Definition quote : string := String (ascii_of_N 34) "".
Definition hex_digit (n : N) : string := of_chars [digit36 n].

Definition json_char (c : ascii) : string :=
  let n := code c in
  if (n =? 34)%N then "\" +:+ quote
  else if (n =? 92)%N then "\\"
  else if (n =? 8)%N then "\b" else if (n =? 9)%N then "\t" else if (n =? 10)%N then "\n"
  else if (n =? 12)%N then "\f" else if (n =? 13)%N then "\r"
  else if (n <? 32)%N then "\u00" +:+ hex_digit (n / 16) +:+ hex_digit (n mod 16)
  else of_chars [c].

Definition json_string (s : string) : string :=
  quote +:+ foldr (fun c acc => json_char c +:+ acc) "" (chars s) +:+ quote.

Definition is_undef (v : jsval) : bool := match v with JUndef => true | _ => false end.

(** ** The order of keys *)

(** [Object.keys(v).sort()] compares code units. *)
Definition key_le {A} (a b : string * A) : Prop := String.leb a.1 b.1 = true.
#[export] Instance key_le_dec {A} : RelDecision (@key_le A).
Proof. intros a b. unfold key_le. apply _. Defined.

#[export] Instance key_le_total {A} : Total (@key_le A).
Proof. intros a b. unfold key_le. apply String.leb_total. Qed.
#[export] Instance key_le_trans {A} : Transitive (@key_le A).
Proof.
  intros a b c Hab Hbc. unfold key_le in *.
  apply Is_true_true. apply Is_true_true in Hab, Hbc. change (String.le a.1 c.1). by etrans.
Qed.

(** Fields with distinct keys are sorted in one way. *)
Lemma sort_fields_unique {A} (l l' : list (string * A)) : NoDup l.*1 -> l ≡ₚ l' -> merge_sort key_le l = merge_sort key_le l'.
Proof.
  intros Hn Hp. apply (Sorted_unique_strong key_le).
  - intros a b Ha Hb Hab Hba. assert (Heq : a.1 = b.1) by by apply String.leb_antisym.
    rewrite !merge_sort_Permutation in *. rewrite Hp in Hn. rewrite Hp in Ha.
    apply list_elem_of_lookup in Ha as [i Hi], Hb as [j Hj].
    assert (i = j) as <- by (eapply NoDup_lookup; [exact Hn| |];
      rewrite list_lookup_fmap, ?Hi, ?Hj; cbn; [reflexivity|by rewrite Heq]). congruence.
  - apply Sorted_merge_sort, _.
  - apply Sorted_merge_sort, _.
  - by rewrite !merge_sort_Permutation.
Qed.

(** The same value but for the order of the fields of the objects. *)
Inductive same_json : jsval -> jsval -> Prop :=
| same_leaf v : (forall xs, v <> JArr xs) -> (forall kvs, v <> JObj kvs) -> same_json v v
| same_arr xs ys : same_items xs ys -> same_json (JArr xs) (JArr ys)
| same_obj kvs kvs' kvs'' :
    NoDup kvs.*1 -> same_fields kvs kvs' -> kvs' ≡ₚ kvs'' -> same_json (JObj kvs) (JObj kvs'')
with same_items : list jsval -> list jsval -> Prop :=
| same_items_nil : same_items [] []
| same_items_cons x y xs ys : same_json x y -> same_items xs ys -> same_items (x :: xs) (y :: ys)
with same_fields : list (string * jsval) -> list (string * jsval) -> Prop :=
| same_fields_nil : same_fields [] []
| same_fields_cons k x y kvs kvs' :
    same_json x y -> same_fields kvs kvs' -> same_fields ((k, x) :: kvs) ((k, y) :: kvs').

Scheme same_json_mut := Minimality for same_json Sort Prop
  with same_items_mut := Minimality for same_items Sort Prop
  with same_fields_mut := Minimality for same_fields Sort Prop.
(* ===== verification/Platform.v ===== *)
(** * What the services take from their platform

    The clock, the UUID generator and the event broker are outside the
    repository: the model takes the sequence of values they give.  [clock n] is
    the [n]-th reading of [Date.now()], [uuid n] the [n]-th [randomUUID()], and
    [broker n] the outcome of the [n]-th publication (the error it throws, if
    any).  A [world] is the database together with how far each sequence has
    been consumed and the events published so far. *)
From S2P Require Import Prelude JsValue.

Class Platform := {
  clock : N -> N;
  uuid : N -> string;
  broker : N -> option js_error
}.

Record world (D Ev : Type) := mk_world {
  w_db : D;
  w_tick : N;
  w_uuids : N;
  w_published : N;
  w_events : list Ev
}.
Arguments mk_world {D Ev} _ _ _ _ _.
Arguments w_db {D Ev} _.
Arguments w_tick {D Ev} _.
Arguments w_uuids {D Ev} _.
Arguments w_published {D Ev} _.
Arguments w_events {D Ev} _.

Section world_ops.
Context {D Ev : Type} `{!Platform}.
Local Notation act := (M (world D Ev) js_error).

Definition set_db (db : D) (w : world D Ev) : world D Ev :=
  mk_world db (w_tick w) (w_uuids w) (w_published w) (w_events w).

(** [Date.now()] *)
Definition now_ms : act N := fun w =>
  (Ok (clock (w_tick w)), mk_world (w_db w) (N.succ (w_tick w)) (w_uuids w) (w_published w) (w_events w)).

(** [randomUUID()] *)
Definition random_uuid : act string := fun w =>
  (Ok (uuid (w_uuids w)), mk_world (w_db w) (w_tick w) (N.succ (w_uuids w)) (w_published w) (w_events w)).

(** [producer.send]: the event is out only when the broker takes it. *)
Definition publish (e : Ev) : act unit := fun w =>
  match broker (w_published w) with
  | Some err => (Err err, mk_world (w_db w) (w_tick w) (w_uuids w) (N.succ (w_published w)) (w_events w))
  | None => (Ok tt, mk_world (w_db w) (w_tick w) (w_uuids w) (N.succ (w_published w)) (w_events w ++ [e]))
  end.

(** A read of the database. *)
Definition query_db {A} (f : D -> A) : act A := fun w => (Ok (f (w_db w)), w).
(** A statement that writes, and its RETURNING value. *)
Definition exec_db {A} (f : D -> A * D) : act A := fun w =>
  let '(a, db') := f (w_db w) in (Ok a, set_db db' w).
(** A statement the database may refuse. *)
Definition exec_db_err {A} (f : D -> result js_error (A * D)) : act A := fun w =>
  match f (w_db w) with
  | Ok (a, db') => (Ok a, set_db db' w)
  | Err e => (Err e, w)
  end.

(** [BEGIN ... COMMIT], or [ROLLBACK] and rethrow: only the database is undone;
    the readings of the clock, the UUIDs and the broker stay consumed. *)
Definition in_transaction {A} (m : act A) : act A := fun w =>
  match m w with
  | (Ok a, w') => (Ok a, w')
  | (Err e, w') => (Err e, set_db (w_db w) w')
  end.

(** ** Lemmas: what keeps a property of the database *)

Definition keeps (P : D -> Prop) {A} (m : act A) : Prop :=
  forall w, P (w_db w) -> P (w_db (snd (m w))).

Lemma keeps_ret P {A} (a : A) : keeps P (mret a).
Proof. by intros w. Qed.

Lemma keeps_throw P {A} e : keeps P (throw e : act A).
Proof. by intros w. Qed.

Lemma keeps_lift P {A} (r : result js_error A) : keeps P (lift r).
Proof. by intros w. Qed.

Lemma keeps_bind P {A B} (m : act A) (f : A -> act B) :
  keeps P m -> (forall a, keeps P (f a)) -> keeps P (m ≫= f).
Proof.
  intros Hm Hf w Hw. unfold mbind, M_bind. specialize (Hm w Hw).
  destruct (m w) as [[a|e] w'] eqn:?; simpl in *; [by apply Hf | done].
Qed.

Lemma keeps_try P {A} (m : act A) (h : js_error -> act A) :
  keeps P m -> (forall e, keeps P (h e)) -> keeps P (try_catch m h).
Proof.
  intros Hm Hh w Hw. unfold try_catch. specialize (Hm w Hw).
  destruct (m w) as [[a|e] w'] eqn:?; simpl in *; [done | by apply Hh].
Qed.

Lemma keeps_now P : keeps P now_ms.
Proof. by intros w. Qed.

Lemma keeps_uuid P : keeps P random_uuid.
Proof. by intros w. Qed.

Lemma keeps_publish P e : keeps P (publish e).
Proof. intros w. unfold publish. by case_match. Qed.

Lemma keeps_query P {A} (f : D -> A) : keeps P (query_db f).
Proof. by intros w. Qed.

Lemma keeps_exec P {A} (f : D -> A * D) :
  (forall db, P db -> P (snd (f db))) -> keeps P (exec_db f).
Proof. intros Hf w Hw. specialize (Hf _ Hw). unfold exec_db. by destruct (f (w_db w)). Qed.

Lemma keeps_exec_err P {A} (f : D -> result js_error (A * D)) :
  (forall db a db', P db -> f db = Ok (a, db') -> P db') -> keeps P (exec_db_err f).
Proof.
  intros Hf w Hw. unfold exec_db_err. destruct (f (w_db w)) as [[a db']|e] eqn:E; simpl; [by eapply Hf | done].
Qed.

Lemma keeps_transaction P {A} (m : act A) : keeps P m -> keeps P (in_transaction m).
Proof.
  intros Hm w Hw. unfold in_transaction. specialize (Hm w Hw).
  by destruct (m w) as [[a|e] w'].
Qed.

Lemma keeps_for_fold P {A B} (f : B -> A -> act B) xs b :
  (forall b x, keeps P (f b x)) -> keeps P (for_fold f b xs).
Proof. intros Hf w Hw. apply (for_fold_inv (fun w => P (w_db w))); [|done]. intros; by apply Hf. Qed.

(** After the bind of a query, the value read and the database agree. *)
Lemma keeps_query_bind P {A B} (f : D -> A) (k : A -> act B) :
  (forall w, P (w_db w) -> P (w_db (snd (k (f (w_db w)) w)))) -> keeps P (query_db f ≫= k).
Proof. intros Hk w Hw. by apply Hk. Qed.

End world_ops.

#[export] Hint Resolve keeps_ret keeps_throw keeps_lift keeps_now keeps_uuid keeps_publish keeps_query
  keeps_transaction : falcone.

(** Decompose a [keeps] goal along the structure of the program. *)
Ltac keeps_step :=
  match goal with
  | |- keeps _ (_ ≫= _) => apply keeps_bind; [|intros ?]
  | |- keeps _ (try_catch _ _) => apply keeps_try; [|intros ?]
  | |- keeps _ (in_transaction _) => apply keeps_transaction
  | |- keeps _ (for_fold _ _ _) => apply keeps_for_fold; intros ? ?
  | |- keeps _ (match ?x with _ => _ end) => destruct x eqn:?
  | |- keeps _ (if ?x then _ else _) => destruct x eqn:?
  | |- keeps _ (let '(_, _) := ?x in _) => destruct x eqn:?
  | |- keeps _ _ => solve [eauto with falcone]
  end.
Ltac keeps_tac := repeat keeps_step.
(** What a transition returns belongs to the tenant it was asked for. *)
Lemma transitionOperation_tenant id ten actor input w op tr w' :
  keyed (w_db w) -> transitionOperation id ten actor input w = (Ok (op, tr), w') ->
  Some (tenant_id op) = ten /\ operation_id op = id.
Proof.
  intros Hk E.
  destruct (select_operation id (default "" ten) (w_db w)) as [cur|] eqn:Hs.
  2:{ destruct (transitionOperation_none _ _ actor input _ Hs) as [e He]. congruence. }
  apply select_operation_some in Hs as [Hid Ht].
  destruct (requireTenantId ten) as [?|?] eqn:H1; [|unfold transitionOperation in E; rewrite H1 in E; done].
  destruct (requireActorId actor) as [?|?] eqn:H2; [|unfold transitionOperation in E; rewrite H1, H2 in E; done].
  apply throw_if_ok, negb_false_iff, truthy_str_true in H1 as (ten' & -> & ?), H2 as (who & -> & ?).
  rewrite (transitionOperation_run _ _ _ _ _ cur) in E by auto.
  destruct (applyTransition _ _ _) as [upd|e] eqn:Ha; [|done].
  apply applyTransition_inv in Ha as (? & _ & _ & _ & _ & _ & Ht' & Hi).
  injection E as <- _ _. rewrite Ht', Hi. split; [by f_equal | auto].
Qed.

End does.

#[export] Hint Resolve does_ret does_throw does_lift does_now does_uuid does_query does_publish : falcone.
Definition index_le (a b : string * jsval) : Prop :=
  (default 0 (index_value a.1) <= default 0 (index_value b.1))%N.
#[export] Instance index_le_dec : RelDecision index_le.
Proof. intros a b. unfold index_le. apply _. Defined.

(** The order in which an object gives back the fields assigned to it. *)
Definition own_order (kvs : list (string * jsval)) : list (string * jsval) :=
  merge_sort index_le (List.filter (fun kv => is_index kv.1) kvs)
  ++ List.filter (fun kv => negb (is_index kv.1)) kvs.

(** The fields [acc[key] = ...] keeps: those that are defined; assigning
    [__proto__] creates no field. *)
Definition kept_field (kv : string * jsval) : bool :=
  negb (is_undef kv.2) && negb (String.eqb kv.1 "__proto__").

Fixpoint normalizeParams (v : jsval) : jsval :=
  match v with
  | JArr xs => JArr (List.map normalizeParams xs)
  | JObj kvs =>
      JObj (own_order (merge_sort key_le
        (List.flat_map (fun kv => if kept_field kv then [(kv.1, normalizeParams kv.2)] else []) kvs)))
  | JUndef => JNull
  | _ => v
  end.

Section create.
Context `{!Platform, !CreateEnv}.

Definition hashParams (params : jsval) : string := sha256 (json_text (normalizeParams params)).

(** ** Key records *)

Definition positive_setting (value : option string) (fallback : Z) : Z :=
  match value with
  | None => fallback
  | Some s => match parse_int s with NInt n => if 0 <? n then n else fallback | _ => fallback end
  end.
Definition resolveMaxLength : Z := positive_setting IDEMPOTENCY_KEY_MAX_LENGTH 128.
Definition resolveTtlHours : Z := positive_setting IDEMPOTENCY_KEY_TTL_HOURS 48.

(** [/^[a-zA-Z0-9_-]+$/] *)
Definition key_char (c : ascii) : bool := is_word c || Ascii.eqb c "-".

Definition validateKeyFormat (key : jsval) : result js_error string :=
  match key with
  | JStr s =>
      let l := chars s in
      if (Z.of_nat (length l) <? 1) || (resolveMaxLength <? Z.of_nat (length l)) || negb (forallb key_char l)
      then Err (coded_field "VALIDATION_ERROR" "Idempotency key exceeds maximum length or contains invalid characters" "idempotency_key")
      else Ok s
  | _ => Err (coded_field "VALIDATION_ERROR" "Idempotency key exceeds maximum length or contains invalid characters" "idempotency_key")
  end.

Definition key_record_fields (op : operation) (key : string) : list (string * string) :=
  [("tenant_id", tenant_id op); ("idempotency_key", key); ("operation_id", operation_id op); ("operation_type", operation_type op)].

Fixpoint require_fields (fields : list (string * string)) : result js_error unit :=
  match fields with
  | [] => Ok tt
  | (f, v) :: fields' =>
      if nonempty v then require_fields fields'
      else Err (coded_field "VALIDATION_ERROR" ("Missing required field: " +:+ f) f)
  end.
********************
» **Exercise directions**
Reproducing the whole listing above is not the task. Copy exactly only the lines from the one with "Lemma keeps_query_bind P" to the one with "keeps_try; [|intros ?]", both kept.

» **Task output**
Lemma keeps_query_bind P {A B} (f : D -> A) (k : A -> act B) :
  (forall w, P (w_db w) -> P (w_db (snd (k (f (w_db w)) w)))) -> keeps P (query_db f ≫= k).
Proof. intros Hk w Hw. by apply Hk. Qed.

End world_ops.

#[export] Hint Resolve keeps_ret keeps_throw keeps_lift keeps_now keeps_uuid keeps_publish keeps_query
  keeps_transaction : falcone.

(** Decompose a [keeps] goal along the structure of the program. *)
Ltac keeps_step :=
  match goal with
  | |- keeps _ (_ ≫= _) => apply keeps_bind; [|intros ?]
  | |- keeps _ (try_catch _ _) => apply keeps_try; [|intros ?]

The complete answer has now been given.